On his feet that night in Sacramento, at the golf course outside Austin, and nearly every other time I've seen him, Kristofferson has been wearing the same pair of beat-up cowboy boots.

"They've brought me lots of luck."

A lot of people don't end up thinking they've been lucky.

"Why wouldn't I feel lucky? So many good things have happened in my life it makes me feel like someone else was writing the script."

So, after all these years, did your song come true? Did you beat the devil?

"I guess maybe I did. I'm pleased to find that I'm just grateful for the way my life has been. Lisa and I have been married for thirty-three years, the people who are my heroes ended up being my friends, and I've got eight children who love me. I don't know how much more I could want."

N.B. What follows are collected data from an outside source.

Lemma racing_appends i k :
  only_appends (H := Log.plain_db) (H0 := Log.plain_spec String.compare)
    String.compare Log.sha256 Log.toHex (racing i k).
Proof.
  destruct k as [|k]; [|by apply only_appends_id]. intros t Hwf Hc. simpl.
  destruct (appendOnce _ _ _ _ _ _ t) as [r t'] eqn:E.
  apply (appendOnce_extends String.compare Log.sha256 Log.toHex (H := Log.plain_db) (H0 := Log.plain_spec String.compare)) in E; try done.
  - by destruct E as (? & ? & _).
  - apply only_appends_id.
Qed.

Lemma appends_keep_the_chain_witness :
  exists rs t,
    appendAudit_all (H := Log.plain_db) String.compare Log.sha256 Log.toHex 0 racing (fun _ _ => 0%Z)
      Log.inputs [] = (rs, t) /\
    (length t = 6%nat /\ forallb is_ok rs = true) /\
    chain_ok String.compare Log.sha256 Log.toHex (table_view t).
Proof.
  assert (let r := appendAudit_all (H := Log.plain_db) String.compare Log.sha256 Log.toHex 0 racing
                     (fun _ _ => 0%Z) Log.inputs [] in
          length r.2 = 6%nat /\ forallb is_ok r.1 = true) as Hr
    by (vm_compute; split; reflexivity).
  destruct (appendAudit_all _ _ _ _ _ _ _ _) as [rs t] eqn:Heq.
  exists rs, t. split; [reflexivity|]. split; [exact Hr|].
  apply (appends_keep_the_chain String.compare Log.sha256 Log.toHex (H := Log.plain_db)
           (H0 := Log.plain_spec String.compare) 0 racing (fun _ _ => 0%Z) Log.inputs [] rs t).
  - apply empty_ok.
  - apply empty_ok.
  - apply racing_appends.
  - reflexivity.
  - exact Heq.
Defined.

(** A log with one rewritten field. *)
Definition tampered : Table :=
  map (fun r => if decide (r_seq r = 2)%nat
                then mkRow (r_seq r) (r_ts r) (r_actor_json r) "tool.run" (r_target r) (r_decision r)
                       (r_context_json r) (r_metadata_json r) (r_prev_hash r) (r_hash r)
                else r) Log.table.

Lemma verify_reports_first_break_witness :
  exists expected actual,
  verifyAuditChain String.compare Log.sha256 Log.toHex None None tampered =
    Ok (ChainBroken 2 expected actual).
Proof.
  assert (match verifyAuditChain String.compare Log.sha256 Log.toHex None None tampered with
          | Ok (ChainBroken n _ _) => n = 2%nat
          | _ => False
          end) as Hv by (vm_compute; reflexivity).
  destruct (verify_reports_first_break String.compare Log.sha256 Log.toHex tampered)
    as [[_ Hok]|(es & e & rest & expected & actual & _ & _ & _ & Hbroken)].
  - apply (table_wf_dec tampered). vm_compute. reflexivity.
  - apply entries_storable. vm_compute. reflexivity.
  - rewrite Hok in Hv. destruct Hv.
  - rewrite Hbroken in Hv. exists expected, actual. rewrite Hbroken, Hv. reflexivity.
Defined.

For a couple decades now, Kris has meant to publish his memoirs, to write his life down in what would be an epic book. The press releases from various publishing houses have noted that Kristofferson, being more than enough of a writer himself, would be writing "without benefit of a coauthor." The last release, from 2003, quoted him with regard to the prospect of telling his life story: "William Blake said, 'The road to excess leads to the palace of wisdom.' We'll see."

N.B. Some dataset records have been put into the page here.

(* ===== verification/CronZone.v ===== *)
(** * Cron on the wall clock of a zone

    Every fire the zone search returns is a wall-clock match (or the end of a
    gap that swallowed one), and in a zone whose offset never changes the search
    is the UTC search, shifted. *)

From stdpp Require Import sorting.
From S2P Require Import Prelude Calendar Cron CronProps.

Local Open Scope Z_scope.

(** What the zone data promises: valid calendar fields, for instants from the
    epoch on. *)
Definition valid_wall (w : WallParts) : Prop :=
  1969 <= wp_year w /\ valid_date (wp_year w) (wp_month w - 1) (wp_day w) /\
  valid_time (wp_hour w) (wp_minute w).

Definition zone_ok (wallPartsAt : Z -> WallParts) : Prop := forall t, 0 <= t -> valid_wall (wallPartsAt t).

Definition wall_matches (p : ParsedCron) (w : WallParts) : bool :=
  has (wp_month w) (pc_month p) && has (wp_day w) (pc_day p) &&
  has (getUTCDay (Date_UTC (wp_year w) (wp_month w - 1) (wp_day w) 0 0)) (pc_dayOfWeek p) &&
  has (wp_hour w) (pc_hour p) && has (wp_minute w) (pc_minute p).

(** ** Lists *)

Lemma insert_Z_perm v l : insert_Z v l ≡ₚ v :: l.
Proof.
  induction l as [|x l IH]; simpl; [done|]. destruct (v <=? x); [done|]. rewrite IH. constructor.
Qed.

Lemma sort_Z_perm l : sort_Z l ≡ₚ l.
Proof. induction l as [|v l IH]; simpl; [done|]. by rewrite insert_Z_perm, IH. Qed.

Lemma elem_sort_Z x l : x ∈ sort_Z l <-> x ∈ l.
Proof. by rewrite sort_Z_perm. Qed.

Lemma insert_Z_sorted v l : StronglySorted Z.le l -> StronglySorted Z.le (insert_Z v l).
Proof.
  induction 1 as [|x l Hs IH HF]; simpl; [by repeat constructor|].
  destruct (Z.leb_spec v x).
  - constructor; [by constructor|]. constructor; [done|]. eapply Forall_impl; [exact HF|simpl; lia].
  - constructor; [done|]. rewrite insert_Z_perm. constructor; [lia|done].
Qed.

Lemma sort_Z_sorted l : StronglySorted Z.le (sort_Z l).
Proof. induction l as [|v l IH]; simpl; [constructor|by apply insert_Z_sorted]. Qed.

Lemma first_some_Some {A B} (f : A -> option B) l b :
  first_some f l = Some b -> exists a, a ∈ l /\ f a = Some b.
Proof.
  induction l as [|a l IH]; simpl; [done|]. destruct (f a) eqn:E.
  - intros [= <-]. exists a. split; [by left|done].
  - intros (x & ? & ?)%IH. exists x. split; [by right|done].
Qed.

(** ** Wall times *)

Lemma Date_UTC_minute y m d h mi : on_minute (Date_UTC y m d h mi).
Proof. unfold on_minute, Date_UTC, DAY_MS, HOUR_MS, MINUTE_MS. div_lia. Qed.

Lemma Date_UTC_inj y m d h mi y' m' d' h' mi' :
  plain_year y -> plain_year y' -> valid_date y m d -> valid_date y' m' d' -> valid_time h mi -> valid_time h' mi' ->
  Date_UTC y m d h mi = Date_UTC y' m' d' h' mi' -> y = y' /\ m = m' /\ d = d' /\ h = h' /\ mi = mi'.
Proof.
  intros Hy Hy' Hd Hd' Ht Ht' Heq.
  destruct (Date_UTC_fields y m d h mi Hy Hd Ht) as (E1 & E2 & E3 & E4 & E5 & _).
  destruct (Date_UTC_fields y' m' d' h' mi' Hy' Hd' Ht') as (F1 & F2 & F3 & F4 & F5 & _).
  rewrite Heq in E1, E2, E3, E4, E5. split_and!; congruence.
Qed.

Lemma floor_on_minute t : on_minute t -> floor_to MINUTE_MS t = t.
Proof. unfold on_minute, floor_to, MINUTE_MS. div_lia. Qed.

Lemma year_lower t : day_from_year 1900 * DAY_MS <= t -> 1900 <= getUTCFullYear t.
Proof.
  intros Ht. unfold getUTCFullYear.
  assert (day_from_year 1900 <= t / DAY_MS) as HD by (apply Z.div_le_lower_bound; unfold DAY_MS in *; lia).
  pose proof (year_of_day_spec (t / DAY_MS)) as Hs.
  destruct (Z.le_gt_cases 1900 (year_of_day (t / DAY_MS))) as [|Hlt]; [done|exfalso].
  pose proof (day_from_year_mono (year_of_day (t / DAY_MS) + 1) 1900 ltac:(lia)). lia.
Qed.

Lemma Date_UTC_year y m d h mi :
  1900 <= y -> valid_date y m d -> valid_time h mi ->
  day_from_year y * DAY_MS <= Date_UTC y m d h mi < day_from_year (y + 1) * DAY_MS.
Proof.
  intros Hy [Hm Hd] [Hh Hmi]. rewrite Date_UTC_plain by (unfold plain_year; lia). rewrite make_day_plain by done.
  rewrite year_length. unfold month_length in Hd.
  pose proof (days_before_mono (leap y) 0 m ltac:(lia)). pose proof (days_before_mono (leap y) (m + 1) 12 ltac:(lia)).
  assert (days_before (leap y) 0 = 0) by done. unfold DAY_MS, HOUR_MS, MINUTE_MS. lia.
Qed.

(** Moving by a day within the calendar. *)
Lemma wall_day_valid t :
  day_from_year 1900 * DAY_MS <= t ->
  let '(y, m, d) := wall_day t in 1900 <= y /\ valid_date y (m - 1) d.
Proof.
  intros Ht. unfold wall_day. rewrite Z.add_simpl_r. split; [by apply year_lower|apply date_valid].
Qed.

Lemma nextWallDay_valid y m d :
  1900 <= y -> valid_date y (m - 1) d ->
  let '(y', m', d') := nextWallDay y m d in 1900 <= y' /\ valid_date y' (m' - 1) d'.
Proof.
  intros Hy Hd. apply wall_day_valid.
  pose proof (Date_UTC_year y (m - 1) d 0 0 Hy Hd ltac:(by unfold valid_time)) as Hyear.
  pose proof (day_from_year_mono 1900 y Hy). unfold DAY_MS in *. lia.
Qed.

Lemma Date_UTC_day y m d h mi :
  plain_year y -> valid_time h mi -> Date_UTC y m d h mi / DAY_MS = make_day y m d.
Proof.
  intros Hy [Hh Hmi]. rewrite Date_UTC_plain by done. unfold DAY_MS, HOUR_MS, MINUTE_MS. div_lia.
Qed.

Section Zone.
Context (wallPartsAt : Z -> WallParts).
Notation offsetAt := (offsetAt wallPartsAt).

Lemma offset_minutes t : on_minute (offsetAt t).
Proof.
  unfold Cron.offsetAt, wall_ms. pose proof (Date_UTC_minute (wp_year (wallPartsAt t))
    (wp_month (wallPartsAt t) - 1) (wp_day (wallPartsAt t)) (wp_hour (wallPartsAt t)) (wp_minute (wallPartsAt t))) as Hm.
  unfold on_minute, floor_to, MINUTE_MS in *. div_lia.
Qed.

Lemma instant_with_Some w off t :
  instant_with wallPartsAt w off = Some t -> t = w - off /\ offsetAt t = off.
Proof.
  unfold instant_with. destruct (Z.eqb_spec (offsetAt (w - off)) off) as [Heq|]; [|done]. by intros [= <-].
Qed.

(** The list of instants, by its definition. *)
Lemma instants_eq w :
  sort_Z (omap (instant_with wallPartsAt w) (offsets_around wallPartsAt w)) = utcInstantsForWall wallPartsAt w.
Proof. unfold utcInstantsForWall. exact (eq_refl _). Qed.

(** The instants of a wall time show that wall time. *)
Lemma instants_show w t :
  on_minute w -> t ∈ utcInstantsForWall wallPartsAt w -> on_minute t /\ wall_ms (wallPartsAt t) = w.
Proof.
  intros Hw Ht. rewrite <- instants_eq in Ht. apply (proj1 (elem_sort_Z _ _)) in Ht.
  apply list_elem_of_omap in Ht as (off & _ & [Ht Hoff]%instant_with_Some).
  pose proof (offset_minutes t) as Hm. rewrite Hoff in Hm.
  assert (on_minute t) as Hon by (unfold on_minute, MINUTE_MS in *; clear Hoff; div_lia).
  split; [done|]. unfold Cron.offsetAt in Hoff. rewrite floor_on_minute in Hoff by done. lia.
Qed.

(** ** Soundness *)

Section Sound.
Context (p : ParsedCron) (from : Z) (fixedTime : bool).

(** Either [t] shows a wanted wall time, or a wanted wall time does not exist and
    [t] is the end of the gap. *)
Definition justified (t : Z) : Prop :=
  (on_minute t /\ exists w, 1900 <= wp_year w /\ valid_date (wp_year w) (wp_month w - 1) (wp_day w) /\
     valid_time (wp_hour w) (wp_minute w) /\ wall_matches p w = true /\ wall_ms (wallPartsAt t) = wall_ms w) \/
  (fixedTime = true /\ exists w, wall_matches p w = true /\
     utcInstantsForWall wallPartsAt (wall_ms w) = [] /\ t = gapTransitionEnd wallPartsAt (wall_ms w)).

Lemma try_wall_justified y m d h mi t :
  let w := mkWall y m d h mi in
  1900 <= y -> valid_date y (m - 1) d -> valid_time h mi -> wall_matches p w = true ->
  try_wall wallPartsAt from fixedTime y m d h mi = Some t -> from < t /\ justified t.
Proof.
  intros w Hy Hd Ht Hm. unfold try_wall. change (Date_UTC y (m - 1) d h mi) with (wall_ms w).
  assert (forall t, t ∈ utcInstantsForWall wallPartsAt (wall_ms w) -> justified t) as Hin.
  { intros t' Hin. apply instants_show in Hin as [Hon Hw]; [|apply Date_UTC_minute]. left. split; [done|].
    exists w. done. }
  destruct (utcInstantsForWall wallPartsAt (wall_ms w)) as [|t1 [|t2 ts]] eqn:E.
  - destruct fixedTime eqn:Ef; [|done]. destruct (Z.ltb_spec from (gapTransitionEnd wallPartsAt (wall_ms w))); [|done].
    intros [= <-]. split; [done|]. right. split; [done|]. by exists w.
  - destruct (Z.ltb_spec from t1); [|done]. intros [= <-]. split; [done|]. apply Hin. by left.
  - destruct fixedTime.
    + destruct (Z.ltb_spec from t1); [|done]. intros [= <-]. split; [done|]. apply Hin. by left.
    + destruct (List.find _ _) as [t'|] eqn:Ef; [|done]. apply List.find_some in Ef as [Hin' Hlt].
      rewrite Hlt. intros [= <-]. split; [lia|]. apply Hin. by apply list_elem_of_In.
Qed.

Lemma try_day_justified y m d t :
  (forall f, field_wf (RANGES f) (pc_field p f)) ->
  1900 <= y -> valid_date y (m - 1) d ->
  has m (pc_month p) = true -> has d (pc_day p) = true ->
  has (getUTCDay (Date_UTC y (m - 1) d 0 0)) (pc_dayOfWeek p) = true ->
  try_day wallPartsAt p from fixedTime y m d = Some t -> from < t /\ justified t.
Proof.
  intros Hwf Hy Hd Hmo Hda Hdow (h & Hh & (mi & Hmi & Ht)%first_some_Some)%first_some_Some.
  apply (proj1 (elem_sort_Z _ _)) in Hh, Hmi.
  destruct (Hwf FHour) as (_ & _ & HFh). destruct (Hwf FMinute) as (_ & _ & HFm).
  pose proof (proj1 (Forall_forall _ _) HFh h Hh) as Hhr. pose proof (proj1 (Forall_forall _ _) HFm mi Hmi) as Hmr.
  unfold in_range in *. simpl in *.
  apply (try_wall_justified y m d h mi); [done|done|split; lia| |done].
  unfold wall_matches. simpl. rewrite Hmo, Hda, Hdow. unfold has. by rewrite !bool_decide_true.
Qed.

Lemma scan_justified scans y m d t :
  (forall f, field_wf (RANGES f) (pc_field p f)) ->
  1900 <= y -> valid_date y (m - 1) d ->
  scan_days wallPartsAt p from fixedTime scans y m d = Some t -> from < t /\ justified t.
Proof.
  intros Hwf. revert y m d. induction scans as [|scans IH]; intros y m d Hy Hd; [done|]. cbn [scan_days].
  destruct (has m (pc_month p)) eqn:Hm; cbn [negb].
  2: { destruct (Z.eqb_spec m 12).
       - apply IH; [lia|]. split; [lia|]. pose proof (month_length_bounds (y + 1) (1 - 1) ltac:(lia)). lia.
       - destruct Hd as [Hm12 _]. apply IH; [done|]. split; [lia|].
         pose proof (month_length_bounds y (m + 1 - 1) ltac:(lia)). lia. }
  pose proof (nextWallDay_valid y m d Hy Hd) as Hv. destruct (nextWallDay y m d) as [[y' m'] d'].
  destruct (has d (pc_day p) && has _ (pc_dayOfWeek p)) eqn:Hdd; [|by apply IH; apply Hv].
  apply andb_true_iff in Hdd as [Hday Hdow].
  destruct (try_day _ _ _ _ _ _ _) as [t'|] eqn:Ht; [|by apply IH; apply Hv].
  intros [= <-]. by eapply try_day_justified.
Qed.
End Sound.
End Zone.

The last anyone heard, the book was supposed to have come out in 2005. Since then, the publisher has kept a respectful silence. Lisa says that Kris would still like to write the book, someday.

On Oscar night this year, the phone rang. It was Kris. All the excitement from Hollywood on the television had him thinking back on that part of his life. He has been in ninety-three films. "One benefit of my memory slipping is I don't remember all my movies. So I'm really enjoying watching lots of them again. My favorites are A Star Is Born with Barbra Streisand and the one with, um, you know, he's nominated tonight … McConaughey! … where I played the badass sheriff. It's called … it's called …

"Lone Star!"

Years ago, I wrote a Christmas novel called When Angels Sing, and I used Kris as inspiration for a character called the Colonel, a retired Air Force pilot who is emotionally estranged from his son. Last year, a film based on the book went into production, to a great extent because both Kris and Willie agreed to act in it.

The love Kris feels for Willie cannot be overstated.

"Willie had been the hero of serious songwriters in Nashville," he's told me. "We knew all his songs. I remember waiting at his farm where he lived outside of Nashville. I went there and just waited, but I never saw him. The first time I met Willie was in Mexico, on the set of Pat Garrett and Billy the Kid. Willie came down to visit. I had him play some songs for Sam Peckinpah. When Willie played, Bob Dylan was in the room, and Bob was so knocked out that he asked Willie to keep playing, and Willie played all day long on the floor in the room.

"He's the great artist of our lifetime. You and I will never meet another artist like him… . Willie will be the last to go. I'm not sure he's meant to die, ever."

When it comes to expressions of love, Kris's mind is as clear as a bright-blue sky. And because your heroes sometimes become your friends, one day I found myself on the set of this movie with Kristofferson, Harry Connick Jr., Connie Britton, Willie, and a supporting cast of Texas music greats. In the scene, the family was singing Christmas carols at a holiday gathering, and Kris, as the Colonel, kept forgetting the final line of an emotional exchange with Connick's character, Michael. It was actually one word he was forgetting, and it was very moving to watch him search his mind for it, take after take. "Michael, I'm not …" he'd say, then he'd go blank, cuss himself, and we'd start again. "Michael, I'm not … Michael, I'm not …" As his frustration grew, I decided to write the word he was forgetting on the palm of my hand, where he could see it, as a spur to memory—the way Lisa stands nearby him with a prompter, to remind him of the words he himself once dreamed up that are now leaving him. But on the last take, without looking at me, the word came to him.

"Michael, I'm not senile!" Kristofferson said.

Then he turned to me. "Nothing to it," he said.